Industriecharme, günstige Mieten und flexible Flächen, die ganz verschiedene Nutzungen erlauben: Mit dieser Mischung scheinen sich auch immer mehr Investoren anzufreunden. Als Anlageklasse spielen Transformationsimmobilien im Vergleich zu klassischen Segmenten wie Bürotürmen oder Kaufhäusern zwar eine noch vergleichsweise kleine, aber wachsende Rolle. Das Investitionsvolumen in Deutschland lag im vergangenen Jahr bei circa 500 Millionen Euro, wie aus dem Marktbericht der Initiative Unternehmensimmobilien hervorgeht. Investoren sind vor allem institutionelle Anleger wie Versicherungen oder auch Family Offices. Wie in allen anderen Immobiliensegmenten sinken allerdings auch hier die Renditen, weil die Objekte immer teurer werden. Im Mittel liegen sie aber noch deutlich über den Renditen klassischer Immobilienanlagen.

Das frühere Industrieareal in Köln Mülheim hat sich zu einem bunten Gewerbecampus entwickelt. (Foto: Beos AG)

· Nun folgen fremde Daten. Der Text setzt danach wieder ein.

(** * personal_assistant.py: address book, validated fields and the
      upcoming-birthdays query

    A shallow embedding of the core of [src/personal_assistant.py]
    (classes [Field], [Name], [Phone], [Birthday], [Record] and
    [AddressBook]) together with the parts of Python's runtime that the
    core relies on: exceptions, object identity, [str.isdigit],
    [datetime.strptime] for the format ["%d.%m.%Y"], and the proleptic
    Gregorian calendar of the [datetime] module. On top of the core come
    the command handlers with their decorator [input_error],
    [parse_input] and the loop of [main]; reading the input, the clock and
    the pickled file are outside the model, the lines typed and the clock
    readings being inputs of the loop.

    Conventions.
    - Text is a Rocq [string]; each character stands for the Unicode code
      point of the same number, so the model covers Python strings whose
      code points lie in U+0000..U+00FF.
    - A Python call that may raise returns a [result]; the message of an
      exception is dropped, its class is kept.
    - [Phone] objects carry an identity, because [list.remove] compares
      them with the default [==] of [object], which is identity. *)

From Stdlib Require Import String Ascii List ZArith Lia Bool.
Import ListNotations.

Local Open Scope string_scope.
Local Open Scope list_scope.
Local Open Scope Z_scope.

(* ===================================================================== *)
(** ** Exceptions and results *)

(** The exception classes that the modelled code can raise. *)
Inductive exn : Type :=
| ValueError
| AttributeError
| IndexError
| OverflowError.

Inductive result (A : Type) : Type :=
| Ok (a : A)
| Raise (e : exn).

Arguments Ok {A} a.
Arguments Raise {A} e.

Definition rbind {A B : Type} (c : result A) (k : A -> result B) : result B :=
  match c with
  | Ok a => k a
  | Raise e => Raise e
  end.

Declare Scope py_scope.
Delimit Scope py_scope with py.
Notation "x <- c ;; k" := (rbind c (fun x => k))
  (at level 61, c at next level, right associativity) : py_scope.
Local Open Scope py_scope.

Wie alle Projektentwickler suchen auch die Transformationsspezialisten händeringend nach Grundstücken und Objekten in den wachsenden Städten. "Flächen wie das Carlswerk sind rar gesät", sagt Bone-Winkel. Die Suche ist schwieriger geworden, nicht zuletzt deshalb, weil viele Großstädte immer mehr Gewerbe- in Wohnflächen umwandeln. Beides zusammen ist derzeit zum Beispiel im Münchner Westen geplant. Auf dem Gelände des ehemaligen Ausbesserungswerks der Bahn und der alten Gleisharfe entstehen ein Gewerbecampus und Wohnungen. Der Projektentwickler Aurelis will auf dem Gewerbeareal "Triebwerk" viele der zum Teil denkmalgeschützten Gebäude für Logistikunternehmen, Handwerks- und Produktionsbetriebe oder Büromieter erhalten und ausbauen. Wie im Kölner Carlswerk gibt es jede Menge historischer Hallen, und noch viel mehr alte Schienen.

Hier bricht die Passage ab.